Distributed training in PyTorch and init_process_group

Hey guys,

I can run single-node distributed training in the PyTorch toy example.

However, in our distributed training setup, we call init_process_group ourselves, and it seems this part is handled by Ray as well thus leading to a double initialization of the process group. The error I get is:
RuntimeError: trying to initialize the default process group twice!

Does Tune have the ability to allow us to hook init_process_group ourselves somehow?

Cheers,
Vladimir

If you want to start the init_process_group yourself, perhaps it’s more reasonable to use Ray actors manually?

BTW, any reason why you wouldn’t want Ray to manage the init_process_group?

Richard, good points. I’ll investigate over the weekend and report back on Monday.
Cheers,
Vladimir

Richard,

Yes, it seems I can let Ray manage init_process_group. Using dist from:

from torch import distributed as dist

I can get a hold of rank of each process and assign it appropriate device.
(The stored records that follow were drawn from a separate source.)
(** So does each branch of the loop. *)
Lemma branches_inv s :
  handler_inv s -> hs_running s = true ->
  (forall p rest e1 e2, hs_built_rx s = p :: rest -> handler_inv (on_built e1 e2 p rest s)) /\
  (forall m rest, hs_p2p_rx s = m :: rest -> handler_inv (on_message m rest s)).
Proof.
  intros [He Ht Hq Hp Hk Hs] Hrun. split.
  - intros p rest e1 e2 Hrx. rewrite Hrx in Ht, Hq. split; simpl; try done.
    + destruct e1; [|done]. apply Forall_app. split; [done|]. constructor; [left; set_solver|done].
    + simpl in Ht. destruct e2; [by rewrite <- app_assoc|]. etrans; [|exact Ht].
      apply sublist_app; [done|by constructor].
    + set_solver.
    + congruence.
  - intros [w] rest Hrx. rewrite Hrx in Hp. split; simpl; try done.
    + set_solver.
    + apply Forall_app. split; [done|]. constructor; [|done]. exists w. set_solver.
    + congruence.
Qed.

(** And the end of an execution. *)
Lemma executed_inv s before p after client token e :
  handler_inv s -> hs_tasks s = before ++ p :: after -> known client ->
  handler_inv (on_executed e (execute_flashblock p sctx client token) (before ++ after) s).
Proof.
  intros [He Ht Hq Hp Hk Hs] Htasks Hc. rewrite Htasks in Hk.
  apply Forall_app in Hk as [Hk1 [(w & -> & Hw) Hk2]%Forall_cons_1]. split; simpl; try done.
  - destruct (execute_flashblock _ _ _ _) as [[q fb]| |] eqn:E; [|done..]. destruct e; [|done].
    apply Forall_app. split; [done|]. constructor; [|done]. right. by exists w, client, token, fb.
  - by apply Forall_app.
Qed.

Lemma handler_step_inv s s' : handler_inv s -> handler_step s s' -> handler_inv s'.
Proof.
  intros Hi H. destruct (sends_inv s Hi) as (H1 & H2 & H3).
  destruct H; [auto..|by apply branches_inv|by apply branches_inv|by apply executed_inv|].
  destruct Hi. by split.
Qed.

Lemma handler_reachable s : star handler_step new_handler s -> handler_inv s.
Proof.
  intros H. eapply (star_invariant _ _ handler_step_inv); [exact H|]. by split.
Qed.

End Run.

(** ** Peers on the small chain *)
Module TestSync.

Definition test_jovian (params : option Bytes) (min_base_fee : option Z) : Z + Bytes :=
  match params, min_base_fee with
  | Some b, Some m =>
      if (length b =? 8)%nat && (0 <=? m) && (m <? 256 ^ 8) then inr (1 :: b ++ to_be_bytes 8 m)
      else inl 0
  | _, _ => inl 1
  end.
Definition test_holocene (params : option Bytes) : Z + Bytes :=
  match params with
  | Some b => if (length b =? 8)%nat then inr (0 :: b) else inl 0
  | None => inl 1
  end.

#[export] Instance test_sync : SyncExternals TestChain.chain := {|
  validate_header _ _ := inr tt;
  validate_header_against_parent _ h parent _ :=
    if h_number h =? h_number parent + 1 then inr tt else inl 0;
  jovian_extra_data p m _ := test_jovian p m;
  holocene_extra_data p _ := test_holocene p;
|}.

Import TestChain TestPayload TestState.

Definition sync_params : option Bytes := Some [0; 0; 0; 250; 0; 0; 0; 6].
Definition sync_pc : PayloadConfig :=
  mkPayloadConfig sample_parent
    (mkAttributes 900 77 1002 5 6 [] (Some 8) false sample_sequencer_txs (Some 30000000)
       (jovian_extra_data sync_params (Some 7))
       (holocene_extra_data sync_params)).
Definition sync_job_ctx : FbCtx :=
  mkCtx None (Some 100000) None (sample_spec true) sample_parent (pc_attributes sync_pc)
    (mkEvmEnv 42 1 30000000 6 (Some 1) false false false)
    (mkNextBlockEnv 1002 6 5 30000000 (Some 8)
       [1; 0; 0; 0; 250; 0; 0; 0; 6; 0; 0; 0; 0; 0; 0; 0; 7])
    never_cancelled (Some (mkSigner 50 1)) default_fb_ctx None false.

(** The block of the sequencer's transactions. *)
Definition sync_info : FbInfo :=
  mkInfo [sample_deposit; inner (sample_tx 3 7 0 [1])] [6; 7]
    [RDeposit (mkDepositReceipt (mkReceipt true 21000 []) (Some 0) (Some 1));
     REip1559 (mkReceipt false 42000 [])] 42000 100 0 default_fb_info (Some 400) None.
Definition sync_db : @db TestChain.chain := [(7, 1); (6, 1)].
Even the dist.get_world_size() correctly gives int 8. However, as soon as I try to place tensor on certain device I get:

(pid=151214) RuntimeError: CUDA error: invalid device ordinal

Most likely the Ray tune process spawned (is it default_worker.py?) is not somehow making the CUDA device visible to itself or it’s making a subset of “wrong” devices available? Any advice?

Cheers,
Vladimir

Hey @vblagoje,

Can you provide some additional background info on the overall logic you are trying to perform and use Ray for? Is it distributed training, distributed tuning, or distributed training with distributed tuning?

Hey @matthewdeng,

I am doing single-node distributed language model pre-training. Now, I’d like to do hyper-parameter tuning for pre-training. Following the mnist ddp example I have adapted our script. For starters, I would like to do a single-node distributed training using sequential tuning attempts with Median Stopping Rule. Later on, I’d experiment with other scheduler but for now, simply trying to replicate our setup for single-node distributed language model pre-training.

Thanks in advance,
Vladimir

Could you share some more details around the need to place a tensor on a specific device, and what your training function code looks like?
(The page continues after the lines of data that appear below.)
(** Whether a node starts: [run] goes on to its loop exactly when it can listen on all its addresses
    and every known peer's address ends with a peer id and can be dialled; otherwise it returns, and
    the node is gone.  At every retry it dials the known peers that are not connected. *)
Theorem run_node_starts `{Libp2p} {M} `{!Message M} `{!LinesCodec} node (events : list (NodeEvent M)) :
  ((exists r, run_node node events = Ok r) <->
   Forall (fun a => listen_on a = inr tt) (bn_listen_addrs node) /\
   Forall (fun a => exists p, last a = Some (P2pPart p) /\ dial_address (removelast a) = inr tt)
     (bn_known_peers node)) /\
  (forall n hs, run_node node events = Ok (n, hs) -> hs = bn_incoming node) /\
  (forall n hs n' hs', run_node node events = Ok (n, hs) -> nd_running n = true ->
     run_node node (events ++ [RetryTick]) = Ok (n', hs') ->
     forall a p, a ∈ bn_known_peers node -> last a = Some (P2pPart p) -> p ∉ nd_connections n ->
     exists dialed, nd_dialed n' = nd_dialed n ++ dialed /\ (p, removelast a) ∈ dialed).
Proof.
  unfold run_node. split_and!.
  - split.
    + intros (r & (u & Hu & Hr)%bind_Ok). destruct u. apply listen_all_Ok in Hu.
      apply bind_Ok in Hr as (info & Hd%dial_known_peers_Ok & _). split; [done|].
      apply Forall_forall. intros a Ha. destruct (Forall2_elem_of_l _ _ _ _ Hd Ha) as (pa & _ & Hl & Hp & Hd').
      exists pa.1. by rewrite <- Hp.
    + intros [Hl Hk]. apply listen_all_Ok in Hl. rewrite Hl. simpl.
      assert (exists info, dial_known_peers (bn_known_peers node) = Ok info) as [info ->]; [|by eexists].
      induction Hk as [|a l (p & Ha & Hd) _ [info IH]]; [by eexists|]. simpl. rewrite Ha, Hd, IH. by eexists.
  - intros n hs (u & _ & Hr)%bind_Ok. by apply bind_Ok in Hr as (info & _ & [= _ <-]).
  - intros n hs n' hs' (u & Hu & Hr)%bind_Ok Hrun Hr' a p Ha Hl Hp. rewrite Hu in Hr'. simpl in Hr'.
    apply bind_Ok in Hr as (info & Hd & [= <- _]). rewrite Hd in Hr'. simpl in Hr'. injection Hr' as <- _.
    unfold run_events at 1. rewrite fold_left_app. fold (run_events (bn_protocols node) info (mkNode ∅ [] info [] true) events).
    set (n := run_events _ _ _ events) in *. simpl. unfold node_step. rewrite Hrun.
    simpl. eexists. split; [done|]. apply dial_known_peers_Ok in Hd. unfold to_dial.
    destruct (Forall2_elem_of_l _ _ _ _ Hd Ha) as (pa & Hin & Hl' & Hp' & _).
    apply list_elem_of_filter. rewrite Hl in Hl'. injection Hl' as ->. rewrite <- Hp'. by destruct pa.
Qed.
To further debug, can you try adding the following line to the start of your training function and sharing the results (for the different workers)?

print(os.environ.pop("CUDA_VISIBLE_DEVICES", None))
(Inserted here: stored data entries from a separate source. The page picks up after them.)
Lemma subscriber_reads limit s s' l i start pos got :
  (forall payload m size, serialize payload = inr (m, size) -> deserialize m = Some payload) ->
  star (ws_step capacity) (ws_new limit) s -> publishing l s s' ->
  ws_tasks s' !! i = Some (Serving start pos got false) -> (start <= length (ws_pipe s))%nat ->
  read_since (length (ws_pipe s)) start got = take (pos - length (ws_pipe s)) l /\
  (pos = length (ws_pipe s') -> read_since (length (ws_pipe s)) start got = l).
Proof.
  intros Hrt Hs (Hs' & msgs & Hpipe & Hd)%publishing_pipe Hi Hst; [|done].
  pose proof (ws_reachable _ _ _ (star_trans _ _ _ _ Hs Hs')) as Hinv.
  pose proof (Forall_lookup_1 _ _ _ _ (wi_tasks _ Hinv) Hi) as (Hpos & _ & Hgot).
  rewrite (Hgot eq_refl), Hpipe in *. unfold read_since. rewrite drop_drop.
  replace (start + (length (ws_pipe s) - start))%nat with (length (ws_pipe s)) by lia.
  assert (Htake : drop (length (ws_pipe s)) (take pos (ws_pipe s ++ msgs))
    = take (pos - length (ws_pipe s)) msgs).
  { by rewrite skipn_firstn_comm, skipn_app, Nat.sub_diag, skipn_all. }
  assert (Homap : forall k, omap deserialize (take k msgs) = take k l).
  { clear -Hd. revert l Hd. induction msgs as [|m msgs IH]; intros [|x l] Hd k; simplify_eq/=;
      [by destruct k|]. destruct k; [done|]. simpl.
    match goal with H : deserialize m = _ |- _ => rewrite H end. by rewrite (IH l). }
  rewrite Htake, Homap. split; [done|]. intros ->. apply take_ge. rewrite length_app.
  apply (f_equal length) in Hd. rewrite !length_fmap in Hd. lia.
Qed.

End Stream.

Import TestChain TestPool TestSigner TestState TestJob TestPayload.

(** ** A subscriber

    It connects before the job starts and reads every message as it is published.  The messages are the
    payloads themselves. *)
Module TestSubscriber.

Definition plain (fb : OpFlashblockPayload) : Z + OpFlashblockPayload * Z := inr (fb, 0).

Definition connected : WebSocketPublisher OpFlashblockPayload :=
  subscribe 0 0 (check_limit 0 0 (listener_handshake 0 true (listener_accept (ws_new None)))).

Lemma connected_reachable : star (ws_step 16) (ws_new None) connected.
Proof.
  eapply star_step; [by apply wstep_accept|]. eapply star_step; [by apply (wstep_handshake _ _ 0 true)|].
  eapply star_step; [by apply (wstep_check _ _ 0 0)|].
  eapply star_step; [by apply (wstep_subscribe _ _ 0 0)|]. apply star_refl.
Qed.

(** Two messages, each read when it is published. *)
Definition published_one (a : OpFlashblockPayload) : WebSocketPublisher OpFlashblockPayload :=
  broadcast_recv 16 0 0 0 [] false true (snd (publish plain a connected)).
Definition published_two (a b : OpFlashblockPayload) : WebSocketPublisher OpFlashblockPayload :=
  broadcast_recv 16 0 0 1 [a] false true (snd (publish plain b (published_one a))).

Lemma published_two_run a b : publishing 16 plain [a; b] connected (published_two a b).
Proof.
  eapply publishing_publish; [done|reflexivity|].
  eapply publishing_other; [by apply (wstep_recv _ _ 0 0 0 [] false true)|reflexivity|].
  eapply (publishing_publish _ _ _ _ _ (published_one a)); [done|reflexivity|].
  eapply publishing_other; [by apply (wstep_recv _ _ 0 0 1 [a] false true)|reflexivity|].
  apply publishing_nil.
Qed.

End TestSubscriber.

Import TestSubscriber.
Since this line removes the set values, it may also enable the workers to access the “invalid” devices.

Hey Matthew,

This actually worked and now the training starts on all processes. However, it soon stops on distributed.barrier call - it times out eventually with stacktrace. Our training code is rather custom and it uses all_reduce and barrier synchronization approach. Investigating further I discovered that Ray uses gloo torch distributed backend by default and barrier is not supported on GPUs. See the supported feature matrix here. Can we switch Ray to use nccl?

Best,
Vladimir

RTFM, thank you guys!

Hey @matthewdeng and @rliaw,

I am finally able to run the distributed single machine LM pre-training tuning process, except for the most important part - reporting back the metrics. As soon as I introduce tune.report(metrics) invocation, and I invoke it only for the process with the rank 0, the report callback blocks indefinitely. If I remove just those two lines of code everything works as expected - the trial runs finish without a hiccup, they are sequential as I want them to be, and all x trial runs complete ok as well. Of course, the final report looks like this:

== Status ==
Memory usage on this node: 25.7/440.7 GiB
Using FIFO scheduling algorithm.
Resources requested: 0/92 CPUs, 0/8 GPUs, 0.0/298.28 GiB heap, 0.0/131.83 GiB objects (0.0/1.0 accelerator_type:V100)
Result logdir: /home/vblagoje/ray_results/WrappedDistributedTorchTrainable_2021-09-07_03-42-10
Number of trials: 5/5 (5 TERMINATED)
+----------------------------------------------+------------+-------+
| Trial name                                   | status     | loc   |
|----------------------------------------------+------------+-------|
| WrappedDistributedTorchTrainable_411cd_00000 | TERMINATED |       |
| WrappedDistributedTorchTrainable_411cd_00001 | TERMINATED |       |
| WrappedDistributedTorchTrainable_411cd_00002 | TERMINATED |       |
| WrappedDistributedTorchTrainable_411cd_00003 | TERMINATED |       |
| WrappedDistributedTorchTrainable_411cd_00004 | TERMINATED |       |
+----------------------------------------------+------------+-------+


2021-09-07 04:17:32,372	INFO tune.py:561 -- Total run time: 2122.22 seconds (2122.02 seconds for the tuning loop).
2021-09-07 04:17:32,380	WARNING experiment_analysis.py:645 -- Could not find best trial. Did you pass the correct `metric` parameter?

Hey @vblagoje, the reason for this behavior is that under the hood each iteration will wait for all processes to report metrics via tune.report before continuing training (though ultimately only the metrics from the worker process with rank 0 will be propagated up) - you can think of this as a way to ensure that all processes are synchronized.

Would you be able to invoke tune.report on all workers?

Hey @matthewdeng yes I can. Now everything works as expected. Thank you!